With the rapid increasing demand for clean and renewable energy, geothermal energy has become one of the most promising alternatives for energy supplies due to its many advantages. First, geothermal energy is inexhaustible and renewable due to radioactive decay from below the earth [1] and there is a wide range of geothermal resources in the world including in the USA, Mexico, Germany, Italy, Finland, Norway, Iceland, Sweden, New Zealand, Australia, Indonesia, and China [1, 2]. Second, geothermal energy is much cleaner and environmentally friendly compared to the conventional fossil fuels. It has been reported that the geothermal energy based plants produce 1/12 carbon dioxide of the coal based plant [3]; Third, up to date, as only small amount of geothermal resource has been utilized for heating or power generation compared to its large reserve, there is a large potential for extraction.

Closed-loop geothermal system represents an important mean to extract heat from below the earth and study on maximizing its output performance is very important [4, 5]. The basic principle of a closed-loop system is simple: a cold fluid (CO2 or water) is injected into the well, absorbs heat from hotter surrounding rocks when flowing in a channel such as wellbore or fracture, and then is pumped out from the production well. In the present paper, the connecting channel is chosen to be a wellbore. In addition to extracting heat from the reservoir by fluid circulation, the closed-loop system can prevent contaminants in fluids from leaking into the reservoir. As the output performance, including temperature and thermal power, of a geothermal reservoir is affected by many factors such as number and location of wells and fractures, flow rates, and velocity and direction of areal flow [6, 7], an efficient mathematical model is required for studying the relationship between reservoir performance and these parameters depending on specific system configuration.
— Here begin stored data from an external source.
(** Draining any reachable queue delivers every pending event and empties
    it: the events come in phase order, no two of them could have been
    coalesced, and their number is the reported length. *)
Theorem event_drain_complete (cap : nat) (cs : list call) :
  let q := (run_calls step (with_phase_capacity cap) cs).1 in
  let '(q', es) := drain (len q) q in
  length es = len q ∧ is_empty q' = true ∧
  StronglySorted (λ a b, SortedQueue.order a <= SortedQueue.order b)%nat es ∧
  (∀ i j a b, es !! i = Some a → es !! j = Some b → i ≠ j → Event.coalesces_with a b = false).
Proof.
  set (q := (run_calls step (with_phase_capacity cap) cs).1). cbv zeta.
  pose proof (reachable_rep cap cs) as Hq. fold q in Hq.
  set (s := (run_calls (SortedQueue.step _) _ cs).1) in Hq. clearbody q s.
  destruct (drain_rep _ (len q) q s Hq) as [E R].
  pose proof (len_rep _ _ _ Hq) as Hlen.
  assert (Es : (SortedQueue.drain (len q) s).2 = SortedQueue.pending s).
  { simpl. apply take_ge. lia. }
  rewrite Es in E. destruct (drain (len q) q) as [q' es]. simpl fst in R. simpl snd in E. subst es.
  destruct Hq as (ls&Hl&Hp&_&Hu). split_and!.
  - done.
  - rewrite is_empty_len, (len_rep _ _ _ R). simpl. rewrite length_drop, Hlen.
    by rewrite Nat.sub_diag.
  - rewrite Hp. by eapply flat_sorted.
  - intros i j a b Hi Hj Hne. apply not_true_iff_false. intros (c&Ha&Hb)%coalesces_class.
    apply Hne. clear - Hu Hi Hj Ha Hb. revert i j Hi Hj.
    induction (SortedQueue.pending s) as [|x l IH]; [done|].
    unfold uncoalesced in Hu. rewrite omap_cons_class in Hu.
    assert (Hl : uncoalesced l) by (destruct (class x); [by apply NoDup_cons in Hu as []|done]).
    assert (Hn : ∀ y n, l !! n = Some y → class y = Some c → class x = Some c → False).
    { intros y n Hy Hyc Hxc. rewrite Hxc in Hu. apply NoDup_cons in Hu as [Hu _].
      apply Hu, list_elem_of_omap. exists y. split; [by eapply list_elem_of_lookup_2|done]. }
    intros [|i] [|j] Hi Hj; simpl in *; simplify_eq; [done|exfalso; eauto..|f_equal; eauto].
Qed.
Lemma reserve_exact_witness :
  let r := (run_calls step new demo_calls).1 in
  (reserve 1 [ConnectorId.mk 1 1] r).2 = Err (UnavailableConnector (ConnectorId.mk 1 1)) ∧
  match reserve 1 [ConnectorId.mk 1 2] r with
  | (r', Ok v) => reservable 1 [ConnectorId.mk 1 2] r ∧
      LeaseConnector.id <$> LeaseReservation.connectors v = [ConnectorId.mk 1 2] ∧
      Forall (.∈ catalog r) (LeaseReservation.connectors v) ∧
      LeaseReservation.token v ∉ (LeaseRecord.token <$> leases r) ∧
      leases r' = leases r ++
        [LeaseRecord.mk (LeaseReservation.token v) [ConnectorId.mk 1 2] LeasePhase.Reserved] ∧
      (∀ c, c ∈ available r' ↔ c ∈ available r ∧ LeaseConnector.id c ∉ [ConnectorId.mk 1 2])
  | (r', Err _) => r' = r ∧ ¬ reservable 1 [ConnectorId.mk 1 2] r
  | (_, Panic) => False
  end.
Proof.
  split; [vm_compute; reflexivity|].
  apply (reserve_exact demo_calls 1 [ConnectorId.mk 1 2]). vm_compute. reflexivity.
Defined.
(* ===== verification/CodecSpec.v ===== *)
(** * Frames arrive complete, in order and as soon as possible

    However the socket cuts the byte stream of encoded messages, the decoder
    delivers exactly the messages whose frames have arrived, in order; on
    arbitrary bytes it always returns and buffers less than one frame. *)

From Stdlib Require Import Strings.Byte.
From S2P Require Import Prelude Codec.

Import LittleEndian.

(** How many frames of [fs] are complete after [n] bytes. *)
Fixpoint complete (n : nat) (fs : list (list byte)) : nat :=
  match fs with
  | [] => 0
  | f :: fs => if (length f <=? n)%nat then S (complete (n - length f) fs) else 0
  end.

Lemma complete_all fs : complete (length (concat fs)) fs = length fs.
Proof.
  induction fs as [|f fs IH]; [done|]. simpl. rewrite length_app.
  rewrite (proj2 (Nat.leb_le _ _)) by lia. f_equal. rewrite <- IH. f_equal. lia.
Qed.

Lemma complete_fits n fs : (length (concat (take (complete n fs) fs)) <= n)%nat.
Proof.
  revert n. induction fs as [|f fs IH]; intros n; simpl; [lia|].
  destruct (Nat.leb_spec (length f) n); simpl; [|lia]. rewrite length_app.
  specialize (IH (n - length f)%nat). lia.
Qed.

(** More bytes complete the same frames and then further ones. *)
Lemma complete_add a b fs :
  complete (a + b) fs =
    (complete a fs +
     complete (a - length (concat (take (complete a fs) fs)) + b) (drop (complete a fs) fs))%nat.
Proof.
  revert a. induction fs as [|f fs IH]; intros a; [done|].
  cbn [complete]. destruct (Nat.leb_spec (length f) a) as [Hle|Hgt].
  - rewrite (proj2 (Nat.leb_le _ _)) by lia. cbn [take drop concat]. rewrite length_app.
    replace (a + b - length f)%nat with (a - length f + b)%nat by lia. rewrite IH. simpl.
    do 3 f_equal. lia.
  - cbn [take drop concat length Nat.add]. rewrite Nat.sub_0_r. reflexivity.
Qed.

Lemma complete_rest a fs :
  complete (a - length (concat (take (complete a fs) fs))) (drop (complete a fs) fs) = 0%nat.
Proof.
  pose proof (complete_add a 0 fs) as H. rewrite !Nat.add_0_r in H.
  replace (complete (a - _) _) with (complete a fs - complete a fs)%nat; lia.
Qed.

Section spec.

Context {T SE DE : Type} (to_json : T → SE + list byte) (from_json : list byte → DE + T).

#[local] Abbreviation error := (CodecError.t SE DE).
#[local] Abbreviation frame_of := (λ v f, encode (DE := DE) to_json v = Ok f).
#[local] Abbreviation loop := (decode_loop (SE := SE) from_json).

(** ** One frame *)

Lemma encode_shape v f :
  frame_of v f → ∃ p, to_json v = inr p ∧ Z.of_nat (length p) <= MAX_FRAME_SIZE ∧
    f = to_le_bytes FRAME_HEADER_SIZE (Z.of_nat (length p)) ++ p.
Proof.
  unfold encode, encode_into. destruct (to_json v) as [e|p]; [done|].
  destruct (Z.ltb_spec MAX_FRAME_SIZE (Z.of_nat (length p))); [done|].
  destruct (Z.of_nat (length p) <=? U32.MAX); [|done]. intros [= <-]. by exists p.
Qed.

Lemma frame_length p :
  length (to_le_bytes FRAME_HEADER_SIZE (Z.of_nat (length p)) ++ p) =
    (FRAME_HEADER_SIZE + length p)%nat.
Proof. by rewrite length_app, length_to_le_bytes. Qed.

Lemma header_of_frame p l :
  Z.of_nat (length p) <= MAX_FRAME_SIZE → (FRAME_HEADER_SIZE <= length l)%nat →
  l `prefix_of` to_le_bytes FRAME_HEADER_SIZE (Z.of_nat (length p)) ++ p ∨
  (∃ rest, l = (to_le_bytes FRAME_HEADER_SIZE (Z.of_nat (length p)) ++ p) ++ rest) →
  from_le_bytes (take FRAME_HEADER_SIZE l) = Z.of_nat (length p).
Proof.
  intros Hp Hl Hpre.
  assert (take FRAME_HEADER_SIZE l = to_le_bytes FRAME_HEADER_SIZE (Z.of_nat (length p))) as ->.
  { set (h := to_le_bytes _ _) in *.
    assert (Hh : take FRAME_HEADER_SIZE (h ++ p) = h)
      by (apply take_app_length'; unfold h; by rewrite length_to_le_bytes).
    destruct Hpre as [[k Hk]|[rest ->]].
    - by rewrite <- (take_app_le l k), <- Hk.
    - rewrite take_app_le; [done|]. unfold h. rewrite frame_length. lia. }
  rewrite from_to_le_bytes; [done|]. unfold MAX_FRAME_SIZE, FRAME_HEADER_SIZE in *.
  change (256 ^ Z.of_nat 4) with 4294967296. lia.
Qed.

Hypothesis json_roundtrip : ∀ v p, to_json v = inr p → from_json p = inr v.

Lemma loop_frame fuel v f rest :
  frame_of v f →
  loop (S fuel) (f ++ rest) =
    let '(vs, c, stop) := loop fuel rest in (v :: vs, (length f + c)%nat, stop).
Proof.
  intros (p&Hj&Hp&->)%encode_shape. rewrite frame_length. cbn [decode_loop].
  set (f := to_le_bytes _ _ ++ p).
  assert (Hlen : length (f ++ rest) = (FRAME_HEADER_SIZE + length p + length rest)%nat)
    by (unfold f; rewrite length_app, frame_length; lia).
  rewrite Hlen, (proj2 (Nat.ltb_ge _ _)) by lia.
  rewrite (header_of_frame p (f ++ rest)); [|done|lia|right; by exists rest].
  rewrite (proj2 (Z.ltb_ge MAX_FRAME_SIZE _)), Nat2Z.id by lia. rewrite (proj2 (Nat.ltb_ge _ _)) by lia.
  assert (take (length p) (drop FRAME_HEADER_SIZE (f ++ rest)) = p) as ->.
  { unfold f. rewrite <- app_assoc.
    rewrite <- (length_to_le_bytes FRAME_HEADER_SIZE (Z.of_nat (length p))) at 1.
    by rewrite drop_app_length, take_app_length. }
  rewrite (json_roundtrip _ _ Hj).
  assert (drop (FRAME_HEADER_SIZE + length p) (f ++ rest) = rest) as ->; [|done].
  rewrite <- frame_length. apply drop_app_length.
Qed.

Lemma loop_partial fuel v f l :
  frame_of v f → l `prefix_of` f → (length l < length f)%nat → loop (S fuel) l = ([], 0%nat, Ok tt).
Proof.
  intros (p&Hj&Hp&->)%encode_shape Hpre. rewrite frame_length. intros Hlt. cbn [decode_loop].
  destruct (Nat.ltb_spec (length l) FRAME_HEADER_SIZE); [done|].
  rewrite (header_of_frame p l); [|done|done|by left].
  rewrite (proj2 (Z.ltb_ge MAX_FRAME_SIZE _)), Nat2Z.id by lia. by rewrite (proj2 (Nat.ltb_lt _ _)) by lia.
Qed.

(** ** A prefix of a stream of frames *)

Lemma loop_stream vs fs l more fuel :
  Forall2 frame_of vs fs → concat fs = l ++ more → (length l < fuel)%nat →
  loop fuel l =
    (take (complete (length l) fs) vs, length (concat (take (complete (length l) fs) fs)), Ok tt).
Proof.
  intros Hvf. revert l fuel. induction Hvf as [|v f vs fs Hf Hvf IH]; intros l fuel Hc Hfuel.
  - destruct l; [|done]. simpl in Hfuel. destruct fuel; [lia|done].
  - destruct fuel as [|fuel]; [lia|]. simpl in Hc. cbn [complete].
    pose proof (encode_shape v f Hf) as (p&_&_&Hshape).
    assert (Hpos : (0 < length f)%nat) by (rewrite Hshape, frame_length; unfold FRAME_HEADER_SIZE; lia).
    destruct (Nat.leb_spec (length f) (length l)) as [Hle|Hgt].
    + assert (l = f ++ drop (length f) l) as Hl.
      { rewrite <- (take_drop (length f) l) at 1. f_equal.
        rewrite <- (take_app_le l more) by lia. rewrite <- Hc. by rewrite take_app_length. }
      assert (Hld : length (drop (length f) l) = (length l - length f)%nat) by apply length_drop.
      rewrite Hl at 1. rewrite (loop_frame fuel v f _ Hf), IH.
      * rewrite Hld. cbn [take concat]. by rewrite length_app.
      * rewrite Hl, <- app_assoc in Hc. by apply app_inv_head in Hc.
      * lia.
    + apply (loop_partial fuel v f); [done| |lia]. rewrite <- (take_app_length f (concat fs)), Hc.
      rewrite take_app_ge by lia. by eexists.
Qed.

(** The unread bytes after a push begin the next frame. *)
Lemma push_stream vs fs d chunk more :
  Forall2 frame_of vs fs → concat fs = d ++ chunk ++ more →
  let k := complete (length (d ++ chunk)) fs in
  push (SE := SE) from_json chunk d =
    (drop (length (concat (take k fs))) (d ++ chunk), Ok (take k vs)).
Proof.
  intros Hvf Hc k. rewrite app_assoc in Hc. unfold push, push_into.
  rewrite (loop_stream vs fs (d ++ chunk) more) by (done || lia). done.
Qed.

Lemma receive_stream chunks vs fs d more :
  Forall2 frame_of vs fs → complete (length d) fs = 0%nat →
  concat fs = d ++ concat chunks ++ more →
  let k := complete (length (d ++ concat chunks)) fs in
  receive (SE := SE) from_json chunks d =
    (drop (length (concat (take k fs))) (d ++ concat chunks), take k vs, Ok tt).
Proof.
  revert vs fs d. induction chunks as [|chunk chunks IH]; intros vs fs d Hvf H0 Hc k.
  - simpl in *. unfold k. by rewrite app_nil_r, H0.
  - simpl in *. rewrite <- app_assoc in Hc.
    rewrite (push_stream vs fs d chunk (concat chunks ++ more) Hvf Hc).
    set (k1 := complete (length (d ++ chunk)) fs).
    pose proof (complete_fits (length (d ++ chunk)) fs) as Hfit. fold k1 in Hfit.
    set (n1 := length (concat (take k1 fs))) in *. set (d1 := drop n1 (d ++ chunk)).
    assert (Hd1 : length d1 = (length (d ++ chunk) - n1)%nat) by apply length_drop.
    assert (Hpre : concat (take k1 fs) = take n1 (d ++ chunk)).
    { rewrite <- (take_app_le (d ++ chunk) (concat chunks ++ more)) by lia.
      rewrite <- app_assoc, <- Hc. rewrite <- (take_drop k1 fs) at 2.
      by rewrite concat_app, take_app_length'. }
    rewrite (IH (drop k1 vs) (drop k1 fs) d1).
    + assert (Hk : k = (k1 + complete (length (d1 ++ concat chunks)) (drop k1 fs))%nat).
      { unfold k. rewrite app_assoc, length_app, complete_add. fold k1. fold n1.
        by rewrite (length_app d1), Hd1. }
      set (k2 := complete (length (d1 ++ concat chunks)) (drop k1 fs)) in *.
      rewrite Hk, take_take_drop. f_equal. f_equal.
      assert (Hn : length (concat (take (k1 + k2) fs)) =
                   (n1 + length (concat (take k2 (drop k1 fs))))%nat).
      { by rewrite <- (take_take_drop fs k1 k2), concat_app, length_app. }
      rewrite Hn, app_assoc, <- drop_drop. f_equal. unfold d1. symmetry. by apply drop_app_le.
    + by apply Forall2_drop.
    + rewrite Hd1. apply complete_rest.
    + rewrite <- (take_drop k1 fs) in Hc at 1. rewrite concat_app, Hpre in Hc.
      rewrite (assoc_L (++) d chunk) in Hc. rewrite <- (take_drop n1 (d ++ chunk)) in Hc at 2.
      rewrite <- app_assoc in Hc. by apply app_inv_head in Hc.
Qed.

End spec.

(** C34: However the socket cuts a stream of encoded messages into chunks, after
    any prefix of the stream the decoder has delivered exactly the messages
    whose frames are complete, in order, without an error, and holds exactly
    the bytes behind them; after the whole stream every message has been
    delivered and nothing is left. The JSON library is only assumed to read
    back what it wrote. *)
Theorem decoder_delivers {T SE DE : Type}
    (to_json : T → SE + list byte) (from_json : list byte → DE + T)
    (json_roundtrip : ∀ v p, to_json v = inr p → from_json p = inr v)
    (vs : list T) (fs chunks : list (list byte)) (more : list byte)
    (Hframes : Forall2 (λ v f, encode (DE := DE) to_json v = Ok f) vs fs)
    (Hstream : concat fs = concat chunks ++ more) :
  let k := complete (length (concat chunks)) fs in
  receive (SE := SE) from_json chunks new =
    (drop (length (concat (take k fs))) (concat chunks), take k vs, Ok tt) ∧
  (more = [] → receive (SE := SE) from_json chunks new = ([], vs, Ok tt)).
Proof.
  assert (H0 : complete (length (@nil byte)) fs = 0%nat).
  { destruct Hframes as [|v f vs fs Hf _]; [done|].
    apply encode_shape in Hf as (p&_&_&->). cbn [complete]. by rewrite frame_length. }
  intros k. pose proof (receive_stream to_json from_json json_roundtrip chunks vs fs [] more
    Hframes H0 Hstream) as Hr. simpl in Hr. fold k in Hr.
  split; [exact Hr|]. intros ->. rewrite app_nil_r in Hstream.
  assert (Hk : k = length fs) by (unfold k; rewrite <- Hstream; apply complete_all).
  unfold new. rewrite Hr, Hk, firstn_all, Hstream, drop_all, take_ge; [done|].
  by rewrite (Forall2_length _ _ _ Hframes).
Qed.

(** The text of the demonstration: one letter per message. *)
Definition demo_json (v : bool) : unit + list byte := inr [if v then Byte.x74 else Byte.x66].

Definition demo_parse (l : list byte) : unit + bool :=
  match l with
  | [Byte.x74] => inr true
  | [Byte.x66] => inr false
  | _ => inl tt
  end.

(** Two messages, cut inside the header of the second. *)
Lemma decoder_delivers_witness :
  let fs := [[Byte.x01; Byte.x00; Byte.x00; Byte.x00; Byte.x74];
             [Byte.x01; Byte.x00; Byte.x00; Byte.x00; Byte.x66]] in
  let chunks := [take 3 (concat fs); take 4 (drop 3 (concat fs))] in
  receive (SE := unit) demo_parse chunks new =
    (drop (length (concat (take 1 fs))) (concat chunks), [true], Ok tt).
Proof.
  apply (decoder_delivers demo_json demo_parse ltac:(by intros [] ? [= <-]) [true; false]
    [[Byte.x01; Byte.x00; Byte.x00; Byte.x00; Byte.x74];
     [Byte.x01; Byte.x00; Byte.x00; Byte.x00; Byte.x66]]
    [[Byte.x01; Byte.x00; Byte.x00]; [Byte.x00; Byte.x74; Byte.x01; Byte.x00]]
    [Byte.x00; Byte.x00; Byte.x66]).
  - repeat constructor.
  - reflexivity.
Defined.

(** ** Arbitrary bytes *)

Section bounds.

Context {T SE DE : Type} (from_json : list byte → DE + T).

#[local] Abbreviation loop := (decode_loop (SE := SE) from_json).

(** The bytes do not begin with a complete frame. *)
Definition incomplete (l : list byte) : Prop :=
  (length l < FRAME_HEADER_SIZE)%nat ∨
  from_le_bytes (take FRAME_HEADER_SIZE l) <= MAX_FRAME_SIZE ∧
  Z.of_nat (length l) < Z.of_nat FRAME_HEADER_SIZE + from_le_bytes (take FRAME_HEADER_SIZE l).

Lemma incomplete_short l : incomplete l → Z.of_nat (length l) < Z.of_nat FRAME_HEADER_SIZE + MAX_FRAME_SIZE.
Proof. unfold incomplete, MAX_FRAME_SIZE. lia. Qed.

Lemma loop_total fuel l :
  (length l < fuel)%nat →
  let '(vs, c, stop) := loop fuel l in
  (c <= length l)%nat ∧
  match stop with
  | Ok _ => incomplete (drop c l)
  | Err CodecError.FrameTooLarge =>
      MAX_FRAME_SIZE < from_le_bytes (take FRAME_HEADER_SIZE (drop c l))
  | Err (CodecError.Deserialize e) => ∃ k, from_json (take k (drop FRAME_HEADER_SIZE (drop c l))) = inl e
  | Err (CodecError.Serialize _) | Panic => False
  end.
Proof.
  revert l. induction fuel as [|fuel IH]; intros l Hl; [lia|]. cbn [decode_loop].
  destruct (Nat.ltb_spec (length l) FRAME_HEADER_SIZE) as [Hs|Hs]; [split; [lia|by left]|].
  set (n := from_le_bytes (take FRAME_HEADER_SIZE l)).
  assert (Hn : 0 <= n) by apply from_le_bytes_range.
  destruct (Z.ltb_spec MAX_FRAME_SIZE n) as [Hbig|Hbig]; [split; [lia|done]|].
  destruct (Nat.ltb_spec (length l) (FRAME_HEADER_SIZE + Z.to_nat n)) as [Hf|Hf].
  { split; [lia|]. right. rewrite drop_0. fold n. lia. }
  destruct (from_json _) as [e|v] eqn:Ej; [split; [lia|by eexists]|].
  specialize (IH (drop (FRAME_HEADER_SIZE + Z.to_nat n) l)).
  rewrite length_drop in IH. specialize (IH ltac:(unfold FRAME_HEADER_SIZE in *; lia)).
  destruct (loop fuel _) as [[vs c] stop]. rewrite drop_drop in IH. destruct IH as [Hc IH].
  split; [lia|done].
Qed.

End bounds.

(** A push of arbitrary bytes always returns. When it succeeds the decoder
    keeps a suffix of the stream that is shorter than one maximal frame and
    begins with no complete one; it fails only for a header above the frame
    limit or a frame that is not JSON, and then keeps every byte. *)
Theorem decoder_total {T SE DE : Type} (from_json : list byte → DE + T)
    (bytes : list byte) (d : decoder) :
  let '(d', r) := push (SE := SE) from_json bytes d in
  match r with
  | Ok vs => incomplete d' ∧ d' `suffix_of` (d ++ bytes) ∧
      Z.of_nat (buffered_bytes d') < 4 + 1024 * 1024
  | Err CodecError.FrameTooLarge => d' = d ++ bytes ∧
      ∃ c, MAX_FRAME_SIZE < from_le_bytes (take FRAME_HEADER_SIZE (drop c d'))
  | Err (CodecError.Deserialize e) => d' = d ++ bytes ∧
      ∃ c k, from_json (take k (drop FRAME_HEADER_SIZE (drop c d'))) = inl e
  | Err (CodecError.Serialize _) | Panic => False
  end.
Proof.
  unfold push, push_into.
  pose proof (loop_total (SE := SE) from_json (S (length (d ++ bytes))) (d ++ bytes) ltac:(lia)) as Hl.
  destruct (decode_loop _ _ _) as [[vs c] [[]|[|e|e]|]]; destruct Hl as [Hc Hl]; try done.
  - split_and!; [done| |].
    + exists (take c (d ++ bytes)). by rewrite take_drop.
    + apply incomplete_short in Hl. unfold buffered_bytes, FRAME_HEADER_SIZE, MAX_FRAME_SIZE in *. lia.
  - split; [done|]. by exists c.
  - split; [done|]. exists c. done.
Qed.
Fluid flow and heat transfer in a wellbore/pipe have received a great deal of attention during the last several decades due to their importance in oil and gas industry. For example, the thermoelastic stress change is significant near the wellbore; it may change the fracture initiation and path during hydraulic fracturing [1012]. The mathematical models can be mainly classified into two types, that is, analytical and numerical. Many studies belong to the first type. For example, Bullard [13] and Moss and White [14] used a line/source model to study the time for a wellbore to attain temperature equilibrium and the temperature evolution in a water-injection well, respectively. Recently, the infinite, cylindrical, and finite line source theories [15] have been widely used for geothermal simulation. For example, Eskilson [16], Zeng et al. [17], Sutton et al. [18], Bandos et al. [19], Michopoulos and Kyriakis [20], Molina-Giraldo et al. [21], Hecht-Méndez et al. [4], Rivera et al. [22], and Zhou et al. [23] used line source models to predict the temperature evolution in the ground source heat pumps. In addition, Ramey [24] presented approximate solutions for the wellbore/reservoir (W/R) system involved in injection of hot or cold fluid. Dowdle and Cobb [25] applied the Horner temperature plot method, which is similar to conventional pressure build-up, to predict the static wellbore temperature from well logs. Edwardson et al. [26] and Tragesser et al. [27] studied the wellbore temperature during mud circulation by using an exact method which is based on the solution of differential equation of heat conduction. Because the above models do not consider the heat exchange between the fluid inside and that outside the drill pipe, they cannot be used as a general tool for predicting the thermal behaviour in a wellbore/reservoir systems.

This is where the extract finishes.